(Dataset entries)
((
(* ===== verification/Control.v ===== *)
(** * Control: the local control protocol ([control/src/lib.rs])

    The requests, reports and events the command line and the desktop exchange
    with the daemon, and the tokens of the transfer vocabulary a front end may
    branch on.  The JSON coding is derived by serde and is not part of the
    model: a line is the request it decodes to, or none. *)

From S2P Require Import Prelude Text Transfer.
Local Open Scope Z_scope.

Inductive ClipboardFlag := CF_Send | CF_Receive | CF_AutoSend | CF_AutoReceive.
#[export] Instance ClipboardFlag_eq_dec : EqDecision ClipboardFlag.
Proof. solve_decision. Defined.

Inductive NotificationSetting :=
| NS_Mirror (enabled : bool)
| NS_WhenLocked (policy : str)
| NS_DismissSync (enabled : bool).
#[export] Instance NotificationSetting_eq_dec : EqDecision NotificationSetting.
Proof. solve_decision. Defined.

Inductive ControlRequest :=
| Rq_Status
| Rq_Devices
| Rq_Pair (ttl_secs : option Z)
| Rq_Confirm (accept : bool)
| Rq_Unpair (device : str)
| Rq_HideRevokedDevice (fingerprint : str)
| Rq_HideAllRevokedDevices
| Rq_Ping (device : str)
| Rq_Grant (device capability : str) (granted : bool)
| Rq_Send (device path : str)
| Rq_Transfers
| Rq_WatchFileOffers
| Rq_FileDecision (transfer : str) (accept : bool)
| Rq_CancelTransfer (transfer : str)
| Rq_ClipboardStatus
| Rq_ClipboardSend (device : str) (sensitive : bool)
| Rq_ClipboardApply (device : str)
| Rq_ClipboardPolicy (device : str) (flag : ClipboardFlag) (enabled : bool)
| Rq_NotificationsStatus
| Rq_NotificationsPolicy (device : str) (setting : NotificationSetting).

(** ** Reports *)

Definition BATTERY_STALE_AFTER_SECS : Z := 120.

Record BatteryReport := mkBatteryReport {
  bt_percentage : Z;
  bt_charging_state : str;
  bt_age_secs : Z;
  bt_stale : bool
}.
#[export] Instance BatteryReport_eq_dec : EqDecision BatteryReport.
Proof. solve_decision. Defined.

Inductive DeviceState := DS_Revoked | DS_Connected | DS_Stale | DS_Disconnected.
#[export] Instance DeviceState_eq_dec : EqDecision DeviceState.
Proof. solve_decision. Defined.

Definition device_state_str (s : DeviceState) : str :=
  match s with
  | DS_Revoked => lit "revoked"
  | DS_Connected => lit "connected"
  | DS_Stale => lit "stale"
  | DS_Disconnected => lit "disconnected"
  end.

Record DeviceReport := mkDeviceReport {
  dr_device_id : str;
  dr_device_name : str;
  dr_platform : str;
  dr_fingerprint : str;
  dr_fingerprint_short : str;
  dr_paired_at_unix : Z;
  dr_granted_capabilities : list str;
  dr_revoked : bool;
  dr_paired : bool;
  dr_connected : bool;
  dr_state : DeviceState;
  dr_silent_secs : option Z;
  dr_last_seen_secs_ago : option Z;
  dr_battery : option BatteryReport
}.
#[export] Instance DeviceReport_eq_dec : EqDecision DeviceReport.
Proof. solve_decision. Defined.

Record TransferReport := mkTransferReport {
  tr_transfer_id : str;
  tr_seq : Z;
  tr_device_name : str;
  tr_fingerprint_short : str;
  tr_direction : str;
  tr_filename : str;
  tr_mime_type : str;
  tr_size_bytes : Z;
  tr_bytes_transferred : Z;
  tr_percentage : option Z;
  tr_state : str;
  tr_failure : option str;
  tr_failure_code : option str;
  tr_stored_at : option str
}.
#[export] Instance TransferReport_eq_dec : EqDecision TransferReport.
Proof. solve_decision. Defined.

Record FileOfferRequest := mkFileOfferRequest {
  fo_transfer_id : str;
  fo_device_name : str;
  fo_device_id : str;
  fo_fingerprint : str;
  fo_fingerprint_short : str;
  fo_filename : str;
  fo_size_bytes : Z;
  fo_mime_type : str
}.
#[export] Instance FileOfferRequest_eq_dec : EqDecision FileOfferRequest.
Proof. solve_decision. Defined.

Record ClipboardPeerReport := mkClipPeerReport {
  kp_device_id : str;
  kp_device_name : str;
  kp_fingerprint_short : str;
  kp_granted : bool;
  kp_revoked : bool;
  kp_connected : bool;
  kp_allow_send : bool;
  kp_allow_receive : bool;
  kp_auto_send : bool;
  kp_auto_receive : bool;
  kp_last_outcome : option str
}.

Record NotificationPeerReport := mkNotePeerReport {
  np_device_id : str;
  np_device_name : str;
  np_fingerprint_short : str;
  np_granted : bool;
  np_revoked : bool;
  np_connected : bool;
  np_allow_mirror : bool;
  np_when_locked : str;
  np_allow_dismiss_sync : bool;
  np_mirrors : nat;
  np_displayed : nat;
  np_evicted : Z;
  np_local_roles : nat;
  np_local_epoch : Z;
  np_peer_is_source : bool;
  np_peer_is_dismiss_target : bool;
  np_peer_epoch : Z;
  np_local_reports_dismissals : bool;
  np_dismissals_sent : Z;
  np_dismissals_refused : Z;
  np_snapshot_open : bool;
  np_queued : nat;
  np_coalesced : Z;
  np_dropped : Z
}.

Record PendingClipReport := mkPendingReport {
  pr_device_name : str;
  pr_fingerprint_short : str;
  pr_bytes : Z;
  pr_hash_prefix : str;
  pr_sensitive : bool;
  pr_origin_device_id : str;
  pr_age_secs : Z
}.

Record ClipboardStatusReport := mkClipboardStatus {
  cs_enabled : bool;
  cs_backend : str;
  cs_backend_detail : str;
  cs_backend_available : bool;
  cs_watch_available : bool;
  cs_sensitive_available : bool;
  cs_sensitive_detail : str;
  cs_event_cache_entries : nat;
  cs_suppression_cache_entries : nat;
  cs_peers : list ClipboardPeerReport;
  cs_pending : list PendingClipReport
}.

Record NotificationsStatusReport := mkNotificationsStatus {
  ns_enabled : bool;
  ns_backend : str;
  ns_backend_detail : str;
  ns_available : bool;
  ns_body_markup : bool;
  ns_persistence : bool;
  ns_lock_source : str;
  ns_lock_detail : str;
  ns_locked : bool;
  ns_mirrors : nat;
  ns_peers : list NotificationPeerReport
}.

Record ConnectionReport := mkConnection {
  cn_device_id : str;
  cn_device_name : str;
  cn_fingerprint_short : str;
  cn_negotiated_capabilities : list str;
  cn_battery : option BatteryReport;
  cn_session_id : Z;
  cn_state : DeviceState;
  cn_silent_secs : Z
}.

Record StatusReport := mkStatus {
  sr_device_name : str;
  sr_device_id : str;
  sr_fingerprint : str;
  sr_fingerprint_short : str;
  sr_key_backing : str;
  sr_listen_port : Z;
  sr_listen_families : str;
  sr_protocol_version_min : Z;
  sr_protocol_version_max : Z;
  sr_capabilities : list str;
  sr_paired_devices : nat;
  sr_connections : list ConnectionReport;
  sr_devices : list DeviceReport;
  sr_pairing_active : bool
}.

(** ** The transfer vocabulary *)

Module transfer_failure.
Definition ALL : list string :=
  ["declined_by_user"; "not_authorized"; "too_many_transfers"; "too_large"; "bad_metadata"; "timed_out";
   "integrity"; "storage"; "transport"; "cancelled_by_user"; "revoked"; "unknown_transfer"]%string.
End transfer_failure.

Module transfer_state.
Definition OFFERED : str := lit "offered".
Definition WAITING_ACCEPT : str := lit "waiting_accept".
Definition TRANSFERRING : str := lit "transferring".
Definition VERIFYING : str := lit "verifying".
Definition COMPLETED : str := lit "completed".
Definition FAILED : str := lit "failed".
Definition CANCELLED : str := lit "cancelled".
Definition TERMINAL : list str := [COMPLETED; FAILED; CANCELLED].
Definition token_is_terminal (state : str) : bool := bool_decide (state ∈ TERMINAL).
End transfer_state.

(** [as_str] of [files.v1]'s own types. *)
Definition direction_as_str (d : Direction) : str :=
  match d with Sending => lit "sending" | Receiving => lit "receiving" end.

Definition state_as_str (s : TransferState) : str :=
  match s with
  | Offered => lit "offered"
  | WaitingAccept => lit "waiting_accept"
  | Transferring => lit "transferring"
  | Verifying => lit "verifying"
  | Completed => lit "completed"
  | Failed => lit "failed"
  | Cancelled => lit "cancelled"
  end.

Definition reason_as_str (r : FailureReason) : str :=
  match r with
  | FR_DeclinedByUser => lit "declined by the user"
  | FR_NotAuthorized => lit "peer is not allowed to transfer files"
  | FR_TooManyTransfers => lit "too many transfers at once"
  | FR_TooLarge => lit "file is larger than the configured limit"
  | FR_BadMetadata => lit "the offer's metadata was unusable"
  | FR_TimedOut => lit "timed out"
  | FR_Integrity => lit "the received data did not match the offer"
  | FR_Storage => lit "could not store the file"
  | FR_Transport => lit "the connection ended mid-transfer"
  | FR_CancelledByUser => lit "cancelled"
  | FR_Revoked => lit "the device's pairing was revoked"
  | FR_UnknownTransfer => lit "no such transfer"
  end.

(** The transfer vocabulary is the same on both sides.  Every failure of
    [files.v1] has a token the control protocol names, every named token is the
    code of exactly one failure, distinct states have distinct tokens, and a
    front end that sees only the token agrees with [files.v1] on whether the
    transfer is over. *)
Theorem vocabulary_agrees :
  (∀ code, code ∈ transfer_failure.ALL ↔ ∃ r, reason_code r = code) ∧
  (∀ r r', reason_code r = reason_code r' → r = r') ∧
  (∀ s s', state_as_str s = state_as_str s' → s = s') ∧
  (∀ s, transfer_state.token_is_terminal (state_as_str s) = is_terminal s).
Proof.
  split_and!.
  - intros code. split.
    + intros Hin. unfold transfer_failure.ALL in Hin. rewrite !elem_of_cons in Hin.
      destruct Hin as [->|[->|[->|[->|[->|[->|[->|[->|[->|[->|[->|[->|Hin]]]]]]]]]]]].
      1-12: first [by exists FR_DeclinedByUser | by exists FR_NotAuthorized | by exists FR_TooManyTransfers
        | by exists FR_TooLarge | by exists FR_BadMetadata | by exists FR_TimedOut | by exists FR_Integrity
        | by exists FR_Storage | by exists FR_Transport | by exists FR_CancelledByUser | by exists FR_Revoked
        | by exists FR_UnknownTransfer].
      by apply elem_of_nil in Hin.
    + intros [r <-]. apply (bool_decide_unpack _). by destruct r.
  - apply reason_code_inj.
  - intros [] []; done.
  - by intros [].
Qed.
(* ===== verification/Router.v ===== *)
(** * Router: one control connection ([serve_client] of [runtime/src/server.rs])

    The first line of a connection is a request; it is answered, or the
    connection becomes a pairing, sending or approval session.  The reports a
    request may ask for are computed from what the other components show of
    themselves ([ControlView]); the state a request can change is the daemon's
    and the transfers'.  Every connection accepted is a task of its own
    ([serve_task]), and the tasks' locked steps interleave. *)

From S2P Require Import Prelude Text Wire Deps Fingerprint Pairing Capability Session Filename Transfer.
From S2P Require Import FilesStream FilesSink FilesManager FilesManagerFacts Async Clip ClipManager Battery.
From S2P Require Import SessionLoop Policies Store StoreFacts Discovery Daemon DaemonFacts Control Server.
From S2P Require Import ServerFacts.
From S2P Require ClipFacts.
From S2P Require NotifySink.
Local Open Scope Z_scope.

(** What the rest of the program shows of itself at the time of a request. *)
Record ControlView := mkView {
  v_battery : BatteryState;
  v_silent : SessionId → Z;
  v_dev : SessionHandle → str;
  v_name : SessionHandle → str;
  v_ping : SessionHandle → option Z;
  v_handles : list SessionHandle;
  v_listen_port : Z;
  v_families : str;
  v_backing : str;
  v_clipboard : option (BackendView * CWorld);
  v_pending : list (Fingerprint * PendingClip);
  v_sink : option SinkView;
  v_sink_reports : list NotifySink.PeerReport;
  v_short : Fingerprint → str;
  v_display : path → str;
  v_hash_prefix : array 32 → str
}.

Inductive Reply :=
| Rp_Status (r : StatusReport)
| Rp_Devices (r : list DeviceReport)
| Rp_Transfers (r : list TransferReport)
| Rp_Clipboard (r : ClipboardStatusReport)
| Rp_Notifications (r : NotificationsStatusReport)
| Rp_Ping (r : PingResponse)
| Rp_Response (r : Response).

(** What a connection turns into. *)
Inductive Routed :=
| Rt_Closed
| Rt_Reply (r : Reply)
| Rt_ClipProgram (p : cprog Response)
| Rt_PairSession (ttl_secs : option Z)
| Rt_SendSession (device path : str)
| Rt_ApprovalSession.

Section router.
Context {C D : Type} `{SecretStore D} `{IdentityBackend, StateJson, DataEncoding, Crypto, Csprng} `{ClipCodec}.
Context (faults : nat → option ErrorKind) (room : nat → bool).

Abbreviation DS := (DaemonState C D).

(** The daemon's state, and the transfers' if files are enabled. *)
Definition RWorld : Type := DS * option World.
Abbreviation rprog := (prog RWorld NoAns).

Definition on_daemon {A} (p : prog DS NoAns A) : rprog A := zoom fst (λ h w, (h, w.2)) p.
Definition answer (p : prog DS NoAns Response) : rprog Routed :=
  r ← on_daemon p; mret (Rt_Reply (Rp_Response r)).

(** The line read: none when the client hung up, [Some None] when it does not
    parse.  A command takes the locks it takes one after the other; a report is
    computed from one look at the state. *)
Definition serve_client (v : ControlView) (line : option (option ControlRequest)) : rprog Routed :=
  let short := v_short v in
  let enabled := bool_decide (is_Some (v_clipboard v)) in
  let show f := r ← get (λ w : RWorld, f w.1); mret (Rt_Reply r) in
  let refuse m := mret (Rt_Reply (Rp_Response (RespError m))) in
  match line with
  | None => mret Rt_Closed
  | Some None => refuse "malformed request"%string
  | Some (Some request) =>
      match request with
      | Rq_Status =>
          show (λ h, Rp_Status (build_status short (v_battery v) (v_silent v) (v_dev v) (v_name v) (v_handles v)
            (v_listen_port v) (v_families v) (v_backing v) h))
      | Rq_Devices => show (λ h, Rp_Devices (build_devices short (v_battery v) (v_silent v) h))
      | Rq_Ping device => show (λ h, Rp_Ping (do_ping device (v_ping v) h))
      | Rq_Unpair device => answer (do_unpair device)
      | Rq_HideRevokedDevice fp => answer (do_hide_revoked fp)
      | Rq_HideAllRevokedDevices => answer do_hide_all_revoked
      | Rq_Confirm _ => refuse "confirm is only valid inside a pair session"%string
      | Rq_Pair ttl => mret (Rt_PairSession ttl)
      | Rq_Grant device capability granted => answer (do_grant device capability granted)
      | Rq_Transfers =>
          r ← get (λ w : RWorld, build_transfers short (v_display v) w.1 w.2); mret (Rt_Reply (Rp_Transfers r))
      | Rq_CancelTransfer transfer =>
          looked ← get snd;
          match looked with
          | None => refuse "file transfer is not enabled"%string
          | Some w0 =>
              r ← atom (λ w : RWorld,
                match w.2 with
                | Some w1 => let '(r, w2) := do_cancel_transfer faults room true transfer w0 w1 in ((w.1, Some w2), r)
                | None => (w, RespError "file transfer is not enabled")
                end);
              mret (Rt_Reply (Rp_Response r))
          end
      | Rq_Send device path => mret (Rt_SendSession device path)
      | Rq_WatchFileOffers => mret Rt_ApprovalSession
      | Rq_FileDecision _ _ => refuse "file_decision is only valid inside a watch_file_offers stream"%string
      | Rq_ClipboardStatus =>
          show (λ h, Rp_Clipboard
            (build_clipboard_status short (v_hash_prefix v) (v_clipboard v) (v_pending v) h))
      | Rq_ClipboardSend device sensitive =>
          get (λ w : RWorld, Rt_ClipProgram (do_clipboard_send w.1 enabled device sensitive))
      | Rq_ClipboardApply device =>
          get (λ w : RWorld, Rt_ClipProgram (do_clipboard_apply w.1 enabled device))
      | Rq_ClipboardPolicy device flag on => answer (do_clipboard_policy device flag on)
      | Rq_NotificationsStatus =>
          show (λ h, Rp_Notifications (build_notifications_status short (v_sink v) (v_sink_reports v) h))
      | Rq_NotificationsPolicy device setting => answer (do_notifications_policy device setting)
      end
  end.

(** [run]: every connection accepted is a task of its own, with its own view of
    the rest; tasks interleave. *)
Definition Connection : Type := ControlView * option (option ControlRequest).
Definition serve_task (c : Connection) : rprog () := serve_client c.1 c.2;; mret ().
Abbreviation serve_run := (sys_run serve_task).

(** ** What a connection can do to the trust records *)

(** Record by record: nobody new, no revocation undone, and a capability only
    if it was granted to this device by name. *)
Definition no_gain (grants : Fingerprint → str → Prop) (s s' : Store) : Prop :=
  ∀ fp p', st_peers s' !! fp = Some p' → ∃ p, st_peers s !! fp = Some p ∧
    (revoked p = true → revoked p' = true) ∧ ∀ c, allows p' c = true → allows p c = true ∨ grants fp c.

Lemma no_gain_refl G s : no_gain G s s.
Proof. intros fp p Hp. exists p. eauto. Qed.
Lemma no_gain_trans G s1 s2 s3 : no_gain G s1 s2 → no_gain G s2 s3 → no_gain G s1 s3.
Proof.
  intros H1' H2' fp p3 H3'. destruct (H2' _ _ H3') as (p2 & Hp2 & Hr2 & Hc2).
  destruct (H1' _ _ Hp2) as (p1 & Hp1 & Hr1 & Hc1). exists p1. split_and!; [done|by auto|].
  intros c [Hc|Hc]%Hc2; [by apply Hc1|by right].
Qed.
Lemma no_gain_mono (G G' : Fingerprint → str → Prop) s s' :
  (∀ fp c, G fp c → G' fp c) → no_gain G s s' → no_gain G' s s'.
Proof. intros HG Hn fp p' Hp. destruct (Hn fp p' Hp) as (p & ? & ? & Hc). exists p. naive_solver. Qed.
Lemma approval_step_epoch a e : e ≠ AE_Attach → fa_epoch (approval_step a e) = fa_epoch a.
Proof.
  intros Hne. destruct e; try done; simpl.
  - unfold detach. by case_match.
  - unfold decide_offer. by case_match.
  - apply withdraw_epoch.
  - unfold confirm_receive. repeat case_match; try done; simplify_eq/=.
    exact (proj1 (withdraw_epoch (io_transfer_id offer) _)).
  - unfold poll_question. repeat case_match; try done; apply withdraw_epoch.
  - unfold drop_question. case_match; [apply withdraw_epoch|done].
  - unfold provider_reads. repeat case_match; done.
  - unfold provider_gone. by case_match.
Qed.

Lemma act_inv w by_ e :
  inv w → e ≠ AE_Attach → entry_ok (LG_Approval by_ e) (aw_log w) →
  (∀ s x t, aw_sessions w !! s = Some x → t ∈ as_open x → leaves_prompt s t (LG_Approval by_ e)) →
  inv (act by_ e w).
Proof.
  intros [Hs Hl Ho He] Hne Hok Hleave. split.
  - by apply act_seam.
  - by split.
  - intros s x t Hx Ht. apply shown_cons; eauto.
  - intros s x Hx Hleft. simpl. rewrite approval_step_epoch by done. eauto.
Qed.

Lemma log_inv w e :
  inv w → entry_event e = None → entry_ok e (aw_log w) →
  (∀ s x t, aw_sessions w !! s = Some x → t ∈ as_open x → leaves_prompt s t e) → inv (log e w).
Proof.
  intros [Hs Hl Ho He] Hev Hok Hleave. split; simpl.
  - rewrite seam_history_cons, Hev, app_nil_r. done.
  - done.
  - intros s x t Hx Ht. apply shown_cons; eauto.
  - eauto.
Qed.

Lemma put_session_inv w s x :
  inv w → (∀ t, t ∈ as_open x → shown s t (aw_log w)) →
  (as_left x = None → as_epoch x = fa_epoch (aw_approval w)) → inv (put_session s x w).
Proof.
  intros [Hs Hl Ho He] Hx Hxe. split; simpl; [done|done| |].
  - intros s' x' t. rewrite lookup_insert_Some. intros [[<- <-]|[_ Hx']]; eauto.
  - intros s' x'. rewrite lookup_insert_Some. intros [[<- <-]|[_ Hx']]; eauto.
Qed.

Lemma delete_session_inv w s : inv w → inv (with_asessions (delete s (aw_sessions w)) w).
Proof.
  intros [Hs Hl Ho He]. split; simpl; [done|done| |].
  - intros s' x' t [_ Hx]%lookup_delete_Some. eauto.
  - intros s' x' [_ Hx]%lookup_delete_Some. eauto.
Qed.

Lemma session_fails_inv w s x : inv w → inv (session_fails s x w).
Proof.
  intros Hi. unfold session_fails. destruct (as_left x); apply delete_session_inv; [done|].
  by apply act_inv.
Qed.

Lemma session_ends_inv w s x status : inv w → inv (session_ends s x status w).
Proof.
  intros Hi. unfold session_ends. apply log_inv; [|done|done|done]. apply delete_session_inv. by apply act_inv.
Qed.

(** A failing session takes its locals with it. *)
Lemma session_fails_put w s x : session_fails s x (put_session s x w) = session_fails s x w.
Proof. unfold session_fails. destruct (as_left x); simpl; by rewrite delete_insert_eq. Qed.

Lemma connect_inv w sent : inv w → inv (connect sent w).
Proof.
  intros Hi. unfold connect. set (s := aw_next w). set (w1 := act _ _ w). set (x := mkASession _ ∅ None).
  set (q := match fa_provider _ with Some p => _ | None => _ end). set (w2 := mkAWorld _ _ _ _).
  assert (inv w2) as Hi2.
  { destruct Hi as [Hs Hl Ho He]. split; simpl.
    - by apply (act_seam w (Some s) AE_Attach).
    - done.
    - intros s' x' t. rewrite lookup_insert_Some. intros [[<- <-]|[_ Hx']]; [by intros []%elem_of_empty|].
      apply lookup_fmap_Some in Hx' as (x0 & <- & Hx0). intros Ht. apply shown_cons; [done|]. by eapply Ho.
    - intros s' x'. rewrite lookup_insert_Some. intros [[<- <-]|[_ Hx']]; [done|].
      by apply lookup_fmap_Some in Hx' as (x0 & <- & Hx0). }
  unfold send_or_fail. destruct sent; [by apply log_inv|by apply session_fails_inv].
Qed.
(** A device id that spells another device's fingerprint takes its place: every
    command that names the other device by its full fingerprint goes to this
    one.  A device picks its own id when it pairs. *)
Lemma device_id_captures (h : DS) p q :
  q ∈ listed_peers (ds_store h) → p_device_id q = to_hex (fingerprint p) →
  (∀ r, r ∈ listed_peers (ds_store h) → p_device_id r = to_hex (fingerprint p) → r = q) →
  resolve_device (to_hex (fingerprint p)) h = Ok (fingerprint q).
Proof.
  intros Hq Hid Hu. unfold resolve_device. rewrite hex_needle. rewrite bool_decide_eq_false_2.
  2: { intros E. pose proof (to_hex_length (fingerprint p)) as Hl. by rewrite E in Hl. }
  destruct (find _ _) as [r|] eqn:Er.
  - apply find_some in Er as [Hr%list_elem_of_In Ei%bool_decide_eq_true]. by rewrite (Hu r Hr Ei).
  - pose proof (find_none _ _ Er q (proj1 (list_elem_of_In _ _) Hq)) as Hn. simpl in Hn.
    by apply bool_decide_eq_false in Hn.
Qed.

Section panel.
Context (to_lowercase : str → str) (short : Fingerprint → str) (hash_prefix : array 32 → str).
Context (bat : BatteryState) (silent : SessionId → Z) (dev name : SessionHandle → str).
Context (handles : list SessionHandle) (listen_port : Z) (families backing : str).
Context (view : Server.BackendView) (clip : ClipManager.CWorld) (waiting : list (Fingerprint * ClipManager.PendingClip)).
Context (transfers : option (list TransferReport)) (notes : option NotificationsStatusReport).

(** What a poll of the daemon in state [h] finds. *)
Definition poll_of (h : DS) : PollState :=
  mkPoll (Some (build_status short bat silent dev name handles listen_port families backing h))
    (Some (build_devices short bat silent h)) transfers
    (Some (build_clipboard_status short hash_prefix (Some (view, clip)) waiting h)) notes None.

(** The trust store is well-formed; the reports are about the sessions there
    are; the short fingerprints tell the peers with a session and the listed
    devices apart; and no listed device's id spells the fingerprint of a listed
    device. *)
Definition faithful_poll (h : DS) : Prop :=
  store_wf (ds_store h) ∧
  (∀ hd, hd ∈ handles → session_for (hd_peer hd) h = Some hd) ∧
  (∀ hd p, hd ∈ handles → p ∈ listed_peers (ds_store h) →
     short (hd_peer hd) = short (fingerprint p) → hd_peer hd = fingerprint p) ∧
  (∀ p q, p ∈ listed_peers (ds_store h) → q ∈ listed_peers (ds_store h) →
     short (fingerprint p) = short (fingerprint q) → p = q) ∧
  (∀ p q, p ∈ listed_peers (ds_store h) → q ∈ listed_peers (ds_store h) →
     p_device_id q ≠ to_hex (fingerprint p)).

Lemma only_Some {A} (p : A → bool) l a : only p l = Some a → a ∈ l ∧ p a = true.
Proof.
  unfold only. destruct (filter _ l) as [|x [|]] eqn:E; [done| |done]. intros [= ->].
  assert (a ∈ [a]) as Ha by left. rewrite <-E in Ha. apply list_elem_of_filter in Ha. tauto.
Qed.

(** Every card is the card of a paired, visible record. *)
Lemma card_record (h : DS) chosen c :
  c ∈ peer_cards to_lowercase (poll_of h) chosen →
  ∃ p, p ∈ listed_peers (ds_store h) ∧ revoked p = false ∧
    c = card_of (pl_status (poll_of h)) ((λ x, to_ascii_lowercase (trim x)) <$> chosen)
          (device_row short bat silent h p).
Proof.
  unfold peer_cards. rewrite merge_sort_Permutation. intros (d & -> & Hd)%list_elem_of_fmap.
  apply list_elem_of_filter in Hd as [Hk Hd]. simpl in Hd. apply list_elem_of_fmap in Hd as (p & -> & Hp).
  simpl in Hk. exists p. split_and!; [done|by destruct (revoked p)|done].
Qed.

(** What a capability that is granted and live on a card says of the daemon. *)
Lemma card_usable (h : DS) p id :
  faithful_poll h → p ∈ listed_peers (ds_store h) → revoked p = false →
  id ∈ dr_granted_capabilities (device_row short bat silent h p) →
  link_is_live (link_of (dr_state (device_row short bat silent h p))) = true →
  id ∈ match connection_for (pl_status (poll_of h)) (device_row short bat silent h p) with
       | Some x => cn_negotiated_capabilities x | None => [] end →
  allows p id = true ∧ ∃ hd, session_for (fingerprint p) h = Some hd ∧ id ∈ hd_negotiated hd ∧
    silent (hd_id hd) < LIVENESS_STALE_AFTER.
Proof.
  intros (Hwf & Hses & Hsh & _ & _) Hp Hr Hg Hl Hneg. split.
  { apply granted_ids_elem; done. }
  unfold connection_for in Hneg. simpl in Hneg. destruct (only _ _) as [x|] eqn:Eo; [|by apply elem_of_nil in Hneg].
  apply only_Some in Eo as [Hx Hm]. apply list_elem_of_fmap in Hx as (hd & -> & Hhd).
  apply andb_true_iff in Hm as [_ Es%bool_decide_eq_true]. simpl in Es, Hneg.
  pose proof (Hsh hd p Hhd Hp Es) as Ehd. exists hd. pose proof (Hses hd Hhd) as Hs. rewrite Ehd in Hs.
  split_and!; [done|done|]. simpl in Hl. rewrite Hs, Hr in Hl. unfold live_state in Hl.
  destruct (Z.leb_spec LIVENESS_STALE_AFTER (silent (hd_id hd))); [done|lia].
Qed.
))
• ASSIGNMENT:
Reproduce exactly the entries above, limited to the lines from the one with "(∀ s, transfer_state.token_is_terminal" through the one with "by exists FR_Integrity", both included.

• FINISHED TASK:
  (∀ s, transfer_state.token_is_terminal (state_as_str s) = is_terminal s).
Proof.
  split_and!.
  - intros code. split.
    + intros Hin. unfold transfer_failure.ALL in Hin. rewrite !elem_of_cons in Hin.
      destruct Hin as [->|[->|[->|[->|[->|[->|[->|[->|[->|[->|[->|[->|Hin]]]]]]]]]]]].
      1-12: first [by exists FR_DeclinedByUser | by exists FR_NotAuthorized | by exists FR_TooManyTransfers
        | by exists FR_TooLarge | by exists FR_BadMetadata | by exists FR_TimedOut | by exists FR_Integrity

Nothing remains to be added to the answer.